On July 29, 2025, the Company and Mr. Abulaban entered into a consulting agreement. Under the terms of the consulting agreement, Mr. Abulaban will be a consultant starting at the Effective Time, through December 31, 2025, and will be paid a monthly fee of $75,000.

Mr. Kakar, Mr. Dorah, Mr. Sherbin, Ms. Gilliam, Ms. Schulz and Mr. Giebel participate in the Executive Change in Control Severance Plan. Under the plan, if the employment of a participant is terminated by the Company without “Cause” (other than by reason of the Participant’s death or “Disability”) or the participant resigns for “Good Reason,” in either case within two years following a change in control, the participant will receive a one-time multiple (other than Mr. Kakar, Mr. Dorah and Mr. Sherbin, who each receive a two-times multiple) of the sum of both the participant’s annual base salary and the participant’s target annual bonus, paid in a lump sum within 60 days after termination.

Mr.

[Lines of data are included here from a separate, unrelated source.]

Lemma erc721_approve_effect series context s out s' : erc721_approve series context s = (Ok out, s') ->
  erc721_effect series (cx_caller context) (p_world s) (p_world s').
Proof.
  intros Hx. unfold erc721_approve in Hx. quiet Hx as u s1 Hw. quiet Hx as u' s2 Hw0. quiet Hx as to s3 Hw1.
  apply quiet_step in Hx as (serial & s4 & Hw2 & Hx); [|apply keeps_world_read_id]. apply dispatch_step in Hx as (s5 & Hd & Hx).
  apply returned_Ok in Hx as [-> _]. rewrite Hw2, Hw1, Hw0, Hw in *. apply on_approvals_Ok in Hd as (a & Ha & ->).
  unfold erc721_approval, bind, ensure_none, ret, ensure, fail, modify in Ha. case_bool_decide as Hne; [done|]. simpl in Ha.
  destruct (check_ownership _ _ _) eqn:Ho; [|done]. injection Ha as <-. apply Erc721Approved; [done|]. by apply Z.eqb_eq in Ho.
Qed.

Lemma erc721_transfer_from_effect series context s out s' : erc721_transfer_from series context s = (Ok out, s') ->
  erc721_effect series (cx_caller context) (p_world s) (p_world s').
Proof.
  intros Hx. unfold erc721_transfer_from in Hx. quiet Hx as u s1 Hw. quiet Hx as u' s2 Hw0. quiet Hx as from s3 Hw1. quiet Hx as to s4 Hw2.
  apply quiet_step in Hx as (serial & s5 & Hw3 & Hx); [|apply keeps_world_read_id]. quiet Hx as u'' s6 Hw4. apply gets_step in Hx.
  unfold approvals in Hx. rewrite Hw4, Hw3, Hw2, Hw1, Hw0, Hw in *.
  destruct (_ || _) eqn:Hc; [|done]. apply dispatch_step in Hx as (s7 & Hd & Hx). apply returned_Ok in Hx as [-> _]. rewrite Hw4 in Hd.
  destruct (transfer_of_owner _ _ _ _ _ Hd) as [Ho Hl]. eapply (Erc721Moved _ _ _ from to serial); [|done..|].
  - apply orb_true_iff in Hc as [Hc|Hc]; apply bool_decide_eq_true in Hc; auto.
  - intros Hne. unfold Nft.transfer in Hd. destruct (transfer_clears_approvals _ _ _ _ _ _ _ Hne Hd) as [Hcl _].
    rewrite Hcl, decide_True; [done|]. simpl. split; [done | by left].
Qed.

Lemma erc721_views series context sel : erc721_modifier sel = View -> keeps_world (erc721_action series context sel).
Proof.
  destruct sel; try done; intros _; simpl;
    unfold owner_of, erc721_balance_of, get_approved, series_symbol, erc721_token_uri, read_serial_number; auto 12 with precompile.
Qed.

Lemma erc721_action_effect series context sel s out s' : erc721_action series context sel s = (Ok out, s') ->
  erc721_effect series (cx_caller context) (p_world s) (p_world s').
Proof.
  intros Hx. destruct (erc721_modifier sel) eqn:Hm.
  - pose proof (erc721_views series context sel Hm s) as Hk. rewrite Hx in Hk. simpl in Hk. rewrite Hk. constructor.
  - destruct sel; try done; [by eapply erc721_transfer_from_effect | by eapply erc721_approve_effect].
  - by destruct sel.
Qed.

Lemma erc721_bounded series context sel : bounded (erc721_action series context sel).
Proof.
  destruct sel; simpl;
    unfold owner_of, erc721_balance_of, erc721_transfer_from, erc721_approve, get_approved, series_symbol, erc721_token_uri, read_serial_number, read_id;
    meter.
Qed.

(** C24: whatever input, gas and context an ERC-721 precompile is called with,
    a call that succeeds had one of three effects: none; an approval by the
    caller of a token its account owns; or the transfer of one unlisted token
    from its owner, who is the caller or has approved it for this token, an
    approval that the transfer uses up.  A static call changes nothing, no value
    is accepted, and the cost is within the gas limit. *)
Theorem erc721_calls_authorised address input gas context st w out w' :
  erc721_execute address input gas context st w = Some (Ok out, w') ->
  exists series, erc721_evm_id_to_runtime_id address = Some series /\
    erc721_effect series (cx_caller context) w w' /\ (st = true -> w' = w) /\ cx_apparent_value context <= 0 /\
    (forall limit, gas = Some limit -> 0 <= limit -> po_cost out <= limit).
Proof.
  unfold erc721_execute. destruct (erc721_evm_id_to_runtime_id address) as [series|]; [|done].
  destruct (negb _); [|done]. intros [= Hx].
  exists series. pose proof Hx as Hx'. apply execute_with_Ok in Hx' as (sel & r & s' & Ha & -> & Hst & Hv). split_and!; [done | | | |].
  - exact (erc721_action_effect _ _ _ _ _ _ Ha).
  - intros Hs%Hst. pose proof (erc721_views series context sel Hs (mkPState (Gasometer_new gas) r w)) as Hk. by rewrite Ha in Hk.
  - apply Hv. by destruct sel.
  - intros limit -> Hl. by eapply execute_within_gas; [apply erc721_bounded | | exact Hx].
Qed.
End Tokens.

Kakar, Mr. Dorah, Ms. Gilliam, Ms. Schulz and Mr. Giebel also participate in the Executive Severance Plan, absent a Change in Control. Upon termination by the executive for “Good Reason” or by the Company other than for “Cause”, the plan provides for the terminated executive to receive six months base salary (other than Mr. Kakar and Mr. Dorah who each receive twelve months base salary); a prorated amount of the executive’s current year annual bonus based on actual performance; a prorated number of Company Restricted Stock Units that have been outstanding at least six months, becoming 100% vested as of the date of employment termination; a prorated number of Company Performance Stock Units that have been outstanding at least six months, continuing after the executive’s employment termination, based on actual performance.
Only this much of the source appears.